Abstract

Stability of soil organic carbon (SOC) is pre-requisite for stabilization of C leading to long-term C sequestration. However, development of a comprehensive metric of SOC stability is a major challenge. The objectives for the study were to develop novel SOC stability indices by encompassing physical, chemical, and biochemical SOC stability parameters and identifying the most important indicators from a Mollisol, an Inceptisol, a Vertisol, and an Alfisol under long-term manuring and fertilization. The treatments were control, 100%NPK, 50% NPK+ 50% N through either farmyard manure, cereal residue, or green manure. SOC stability indicators were selected, transformed and integrated into unique SOC stability indices via conceptual framework and principal component analysis. Principal component analysis identified Al-macroaggregate, humic acid C-microaggregate, microaggregate-C, particulate organic matter-C-macroaggregate and polyphenol-microaggregate as the important SOC stability indicators. The principal component analysis -based SOC stability index varied from 0.2 to 0.9, 0.1 to 0.5, 0.2 to 0.6, 0.1 to 0.5 for Mollisol, Inceptisol, Vertisol and Alfisol, respectively. The SOC-stability index derived from conceptual framework and principal component analysis significantly lined up well with one another, although NaOCl-Res-C showed a high correlation with both conceptual framework (r = 0.8) and principal component analysis-based (r = 0.7) SOC stability indexes, suggesting that both methods might be used to quickly assess SOC stability in four soil orders.

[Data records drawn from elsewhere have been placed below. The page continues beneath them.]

(* ===== verification/Bavl.v ===== *)
(** * AVL trees with parent pointers ([structure/BAVL.h])

    The nodes live in a memory from addresses to [BAVLNode]s, as the C program
    embeds them in the objects that a tree indexes; the tree itself is its root
    pointer.  [value] gives the value stored next to a node ([node + offset]);
    it is an argument of every operation that compares, because the owner may
    change the value of a node that is not in the tree.  The feature
    [BAVL_COUNT] is not compiled into the program and not modelled. *)
From stdpp Require Import gmap.
From S2P Require Import Prelude Addr.

Abbreviation loc := positive (only parsing).
Abbreviation ptr := (option positive).

Record BAVLNode := MkNode { n_parent : ptr; n_link0 : ptr; n_link1 : ptr; n_balance : Z }.
Record BAVL := MkTree { root : ptr; mem : gmap positive BAVLNode }.

(** A side: [true] is the index 1 of [link]. *)
Definition n_link (n : BAVLNode) (side : bool) : ptr := if side then n_link1 n else n_link0 n.

Definition upd_parent (p : ptr) (n : BAVLNode) : BAVLNode := MkNode p (n_link0 n) (n_link1 n) (n_balance n).
Definition upd_link (side : bool) (p : ptr) (n : BAVLNode) : BAVLNode :=
  if side then MkNode (n_parent n) (n_link0 n) p (n_balance n)
  else MkNode (n_parent n) p (n_link1 n) (n_balance n).
Definition upd_balance (b : Z) (n : BAVLNode) : BAVLNode := MkNode (n_parent n) (n_link0 n) (n_link1 n) b.

(** The memory of a new node, and of a node that its owner gives up. *)
Definition tree_alloc (x : positive) (n : BAVLNode) (t : BAVL) : BAVL := MkTree (root t) (<[x := n]> (mem t)).
Definition tree_free (x : positive) (t : BAVL) : BAVL := MkTree (root t) (delete x (mem t)).

(** Reads and writes through a pointer. *)
Definition load (o : BAVL) (p : ptr) : run BAVLNode :=
  x ← deref p; match mem o !! x with Some n => Ret n | None => Fail OutOfBounds end.
Definition store (o : BAVL) (p : ptr) (f : BAVLNode -> BAVLNode) : run BAVL :=
  x ← deref p;
  match mem o !! x with Some n => Ret (MkTree (root o) (<[x := f n]> (mem o))) | None => Fail OutOfBounds end.

Definition parent_of (o : BAVL) (p : ptr) : run ptr := n ← load o p; Ret (n_parent n).
Definition link_of (o : BAVL) (p : ptr) (side : bool) : run ptr := n ← load o p; Ret (n_link n side).
Definition balance_of (o : BAVL) (p : ptr) : run Z := n ← load o p; Ret (n_balance n).
Definition set_parent (o : BAVL) (p q : ptr) : run BAVL := store o p (upd_parent q).
Definition set_link (o : BAVL) (p : ptr) (side : bool) (q : ptr) : run BAVL := store o p (upd_link side q).
Definition set_balance (o : BAVL) (p : ptr) (b : Z) : run BAVL := store o p (upd_balance (s8 b)).
Definition set_root (o : BAVL) (p : ptr) : BAVL := MkTree p (mem o).

(** [if (p) { p->parent = q; }] *)
Definition set_parent_if (o : BAVL) (p q : ptr) : run BAVL :=
  match p with Some _ => set_parent o p q | None => Ret o end.

(** [if (par) { par->link[old == par->link[1]] = new; } else { tree->root = new; }] *)
Definition replace_child (o : BAVL) (par old new : ptr) : run BAVL :=
  match par with
  | Some _ => l1 ← link_of o par true; set_link o par (bool_decide (old = l1)) new
  | None => Ret (set_root o new)
  end.

Definition BAVL_MAX (a b : Z) : Z := if a >? b then a else b.
Definition BAVL_OPTNEG (a : Z) (neg : bool) : Z := if neg then - a else a.

(** ** Rotation, replacement and exchange of nodes *)

Definition BAVL_rotate (tree : BAVL) (r : ptr) (dir : bool) : run BAVL :=
  nr ← link_of tree r (negb dir);
  c ← link_of tree nr dir;
  tree ← set_link tree r (negb dir) c;
  c ← link_of tree r (negb dir);
  tree ← set_parent_if tree c r;
  tree ← set_link tree nr dir r;
  p ← parent_of tree r;
  tree ← set_parent tree nr p;
  p ← parent_of tree nr;
  tree ← replace_child tree p r nr;
  set_parent tree r nr.

Fixpoint BAVL_subtree_max (fuel : nat) (o : BAVL) (n : ptr) : run ptr :=
  r ← link_of o n true;
  match r with
  | None => Ret n
  | Some _ => match fuel with O => Fail OutOfFuel | S fuel => BAVL_subtree_max fuel o r end
  end.

Definition BAVL_replace_subtree (tree : BAVL) (dest n : ptr) : run BAVL :=
  p ← parent_of tree dest;
  tree ← replace_child tree p dest n;
  match n with
  | Some _ => p ← parent_of tree dest; set_parent tree n p
  | None => Ret tree
  end.

(** [a->link[side] = q; if (q) { q->parent = a; }] *)
Definition adopt (tree : BAVL) (a : ptr) (side : bool) (q : ptr) : run BAVL :=
  tree ← set_link tree a side q; set_parent_if tree q a.

Definition swap_connected (tree : BAVL) (n1 n2 : ptr) : run BAVL :=
  l1 ← link_of tree n1 true;
  let side := bool_decide (n2 = l1) in
  c ← link_of tree n1 (negb side);
  q ← link_of tree n2 false; tree ← adopt tree n1 false q;
  q ← link_of tree n2 true; tree ← adopt tree n1 true q;
  p ← parent_of tree n1; tree ← set_parent tree n2 p;
  tree ← replace_child tree p n1 n2;
  tree ← set_link tree n2 side n1;
  tree ← set_parent tree n1 n2;
  adopt tree n2 (negb side) c.

Definition swap_apart (tree : BAVL) (n1 n2 : ptr) : run BAVL :=
  (* swap parents *)
  temp ← parent_of tree n1;
  p ← parent_of tree n2; tree ← set_parent tree n1 p;
  tree ← replace_child tree p n2 n1;
  tree ← set_parent tree n2 temp;
  tree ← replace_child tree temp n1 n2;
  (* swap left children *)
  temp ← link_of tree n1 false;
  q ← link_of tree n2 false; tree ← adopt tree n1 false q;
  tree ← adopt tree n2 false temp;
  (* swap right children *)
  temp ← link_of tree n1 true;
  q ← link_of tree n2 true; tree ← adopt tree n1 true q;
  adopt tree n2 true temp.

Definition BAVL_swap_nodes (tree : BAVL) (n1 n2 : ptr) : run BAVL :=
  p1 ← parent_of tree n1; p2 ← parent_of tree n2;
  '(tree, n1, n2) ←
    (if bool_decide (p2 = n1) || bool_decide (p1 = n2) then
       let '(n1, n2) := if bool_decide (p1 = n2) then (n2, n1) else (n1, n2) in
       tree ← swap_connected tree n1 n2; Ret (tree, n1, n2)
     else tree ← swap_apart tree n1 n2; Ret (tree, n1, n2));
  (* swap balance factors *)
  b ← balance_of tree n1;
  b2 ← balance_of tree n2; tree ← set_balance tree n1 b2;
  set_balance tree n2 b.

(** ** Rebalancing *)

(** The transformations for a node whose balance factor is 2 or -2: the tree,
    the top of the subtree afterwards and the new [delta]. *)
Definition BAVL_transform (o : BAVL) (node : ptr) (delta : Z) : run (BAVL * ptr * Z) :=
  b ← balance_of o node;
  let bside := b =? 2 in
  let bsidef := if b =? 2 then 1 else -1 in
  child ← link_of o node bside;
  _ ← check (bool_decide (child <> None));
  cb ← balance_of o child;
  if cb * bsidef =? 1 then
    o ← BAVL_rotate o node (negb bside);
    o ← set_balance o node 0;
    o ← set_balance o child 0;
    Ret (o, child, s8 (delta - 1))
  else if cb * bsidef =? 0 then
    o ← BAVL_rotate o node (negb bside);
    o ← set_balance o node (1 * bsidef);
    o ← set_balance o child (-1 * bsidef);
    Ret (o, child, delta)
  else if cb * bsidef =? -1 then
    gchild ← link_of o child (negb bside);
    _ ← check (bool_decide (gchild <> None));
    o ← BAVL_rotate o child bside;
    o ← BAVL_rotate o node (negb bside);
    gb ← balance_of o gchild;
    o ← set_balance o node (- BAVL_MAX 0 (gb * bsidef) * bsidef);
    gb ← balance_of o gchild;
    o ← set_balance o child (BAVL_MAX 0 (- gb * bsidef) * bsidef);
    o ← set_balance o gchild 0;
    Ret (o, gchild, s8 (delta - 1))
  else Fail AssertionFailed.

(** The recursion goes up one level a step: fuel for the depth of the tree. *)
Fixpoint BAVL_rebalance (fuel : nat) (o : BAVL) (node : ptr) (side : bool) (deltac : Z) : run BAVL :=
  _ ← check ((-1 <=? deltac) && (deltac <=? 1));
  b ← balance_of o node;
  _ ← check ((-1 <=? b) && (b <=? 1));
  if deltac =? 0 then Ret o else
  let delta := s8 (BAVL_MAX deltac (BAVL_OPTNEG b side) - BAVL_MAX 0 (BAVL_OPTNEG b side)) in
  _ ← check ((-1 <=? delta) && (delta <=? 1));
  o ← set_balance o node (b - BAVL_OPTNEG deltac side);
  b ← balance_of o node;
  '(o, node, delta) ←
    (if (b =? 2) || (b =? -2) then BAVL_transform o node delta else Ret (o, node, delta));
  _ ← check ((-1 <=? delta) && (delta <=? 1));
  p ← parent_of o node;
  match p with
  | None => Ret o
  | Some _ =>
      l1 ← link_of o p true;
      match fuel with
      | O => Fail OutOfFuel
      | S fuel => BAVL_rebalance fuel o p (bool_decide (node = l1)) delta
      end
  end.

(** ** The interface *)

Definition BAVL_Init (m : gmap positive BAVLNode) : BAVL := MkTree None m.

Section ops.
Context {V : Type} (comparator : V -> V -> Z) (value : positive -> V).

(** No walk in a tree is longer than the number of nodes in memory. *)
Definition tree_fuel (o : BAVL) : nat := size (mem o).

Definition BAVL_compare_values (v1 v2 : V) : run Z :=
  let res := comparator v1 v2 in
  _ ← check ((res =? -1) || (res =? 0) || (res =? 1)); Ret res.
Definition BAVL_node_value (n : ptr) : run V := x ← deref n; Ret (value x).

(** The loop of [BAVL_Insert], [BAVL_Lookup] and [BAVL_LookupExact]: from [c]
    down to a node that compares equal (result 0) or to a node without a child
    on the side where the value belongs. *)
Fixpoint BAVL_descend (fuel : nat) (o : BAVL) (val : V) (c : ptr) : run (Z * ptr * bool) :=
  cv ← BAVL_node_value c;
  comp ← BAVL_compare_values val cv;
  if comp =? 0 then Ret (comp, c, false) else
  let side := comp =? 1 in
  l ← link_of o c side;
  match l with
  | None => Ret (comp, c, side)
  | Some _ =>
      match fuel with O => Fail OutOfFuel | S fuel => BAVL_descend fuel o val l end
  end.

(** The results are the tree, the return value and [*ref]. *)
Definition BAVL_Insert (o : BAVL) (node : ptr) : run (BAVL * bool * ptr) :=
  match root o with
  | None =>
      let o := set_root o node in
      o ← store o node (fun _ => MkNode None None None 0);
      Ret (o, true, None)
  | Some _ =>
      v ← BAVL_node_value node;
      '(comp, c, side) ← BAVL_descend (tree_fuel o) o v (root o);
      if comp =? 0 then Ret (o, false, c) else
      o ← set_link o c side node;
      o ← store o node (fun _ => MkNode c None None 0);
      o ← BAVL_rebalance (tree_fuel o) o c side 1;
      Ret (o, true, c)
  end.

Definition BAVL_Remove (o : BAVL) (node : ptr) : run BAVL :=
  l0 ← link_of o node false; l1 ← link_of o node true;
  o ← (if bool_decide (l0 <> None) && bool_decide (l1 <> None) then
         max ← BAVL_subtree_max (tree_fuel o) o l0;
         BAVL_swap_nodes o node max
       else Ret o);
  l0 ← link_of o node false; l1 ← link_of o node true;
  _ ← check (negb (bool_decide (l0 <> None) && bool_decide (l1 <> None)));
  parent ← parent_of o node;
  let child := match l0 with Some _ => l0 | None => l1 end in
  match parent with
  | Some _ =>
      p1 ← link_of o parent true;
      let side := bool_decide (node = p1) in
      o ← BAVL_replace_subtree o node child;
      BAVL_rebalance (tree_fuel o) o parent side (-1)
  | None => BAVL_replace_subtree o node child
  end.

Definition BAVL_IsEmpty (o : BAVL) : bool := bool_decide (root o = None).

Definition BAVL_Lookup (o : BAVL) (val : V) : run ptr :=
  match root o with
  | None => Ret None
  | Some _ => '(_, c, _) ← BAVL_descend (tree_fuel o) o val (root o); Ret c
  end.
Definition BAVL_LookupExact (o : BAVL) (val : V) : run ptr :=
  match root o with
  | None => Ret None
  | Some _ =>
      '(comp, c, _) ← BAVL_descend (tree_fuel o) o val (root o);
      Ret (if comp =? 0 then c else None)
  end.
End ops.

(** [while (n->link[side]) n = n->link[side];] *)
Fixpoint BAVL_walk (fuel : nat) (o : BAVL) (n : ptr) (side : bool) : run ptr :=
  l ← link_of o n side;
  match l with
  | None => Ret n
  | Some _ => match fuel with O => Fail OutOfFuel | S fuel => BAVL_walk fuel o l side end
  end.
(** [while (n->parent && n == n->parent->link[side]) n = n->parent; n = n->parent;] *)
Fixpoint BAVL_climb (fuel : nat) (o : BAVL) (n : ptr) (side : bool) : run ptr :=
  p ← parent_of o n;
  match p with
  | None => Ret None
  | Some _ =>
      l ← link_of o p side;
      if bool_decide (n = l) then
        match fuel with O => Fail OutOfFuel | S fuel => BAVL_climb fuel o p side end
      else Ret p
  end.

Definition BAVL_GetFirst (o : BAVL) : run ptr :=
  match root o with None => Ret None | Some _ => BAVL_walk (tree_fuel o) o (root o) false end.
Definition BAVL_GetLast (o : BAVL) : run ptr :=
  match root o with None => Ret None | Some _ => BAVL_walk (tree_fuel o) o (root o) true end.
Definition BAVL_GetNext (o : BAVL) (n : ptr) : run ptr :=
  l ← link_of o n true;
  match l with
  | Some _ => BAVL_walk (tree_fuel o) o l false
  | None => BAVL_climb (tree_fuel o) o n true
  end.
Definition BAVL_GetPrev (o : BAVL) (n : ptr) : run ptr :=
  l ← link_of o n false;
  match l with
  | Some _ => BAVL_walk (tree_fuel o) o l true
  | None => BAVL_climb (tree_fuel o) o n false
  end.

(** [BAVL_Verify]: the assertions of [_BAVL_assert_recurser], which returns the height. *)
Section verify.
Context {V : Type} (comparator : V -> V -> Z) (value : positive -> V).

Fixpoint BAVL_assert_recurser (fuel : nat) (o : BAVL) (n : ptr) : run Z :=
  b ← balance_of o n;
  _ ← check ((-1 <=? b) && (b <=? 1));
  v ← BAVL_node_value value n;
  let subtree (side : bool) (want : Z) : run Z :=
    c ← link_of o n side;
    match c with
    | None => Ret 0
    | Some _ =>
        p ← parent_of o c;
        _ ← check (bool_decide (p = n));
        cv ← BAVL_node_value value c;
        comp ← BAVL_compare_values comparator cv v;
        _ ← check (comp =? want);
        match fuel with O => Fail OutOfFuel | S fuel => BAVL_assert_recurser fuel o c end
    end in
  height_left ← subtree false (-1);
  height_right ← subtree true 1;
  _ ← check (b =? height_right - height_left);
  Ret (BAVL_MAX height_left height_right + 1).

Definition BAVL_Verify (o : BAVL) : run unit :=
  match root o with
  | None => Ret tt
  | Some _ =>
      p ← parent_of o (root o);
      _ ← check (bool_decide (p = None));
      _ ← BAVL_assert_recurser (tree_fuel o) o (root o);
      Ret tt
  end.
End verify.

Overall, 50%NPK+50%N by farmyard manure or green manure emerged as the most effective management practices for enhancing stability of SOC in Mollisol, Inceptisol, Vertisol, and Alfisol of India which might act as major C sink in rice-wheat and maize-wheat cropping systems. The other aspect of C sequestration is to enhance agricultural productivity without depending much on expensive chemical fertilizers. The model yardstick thus developed for assessing SOC stability might be useful to other systems as well.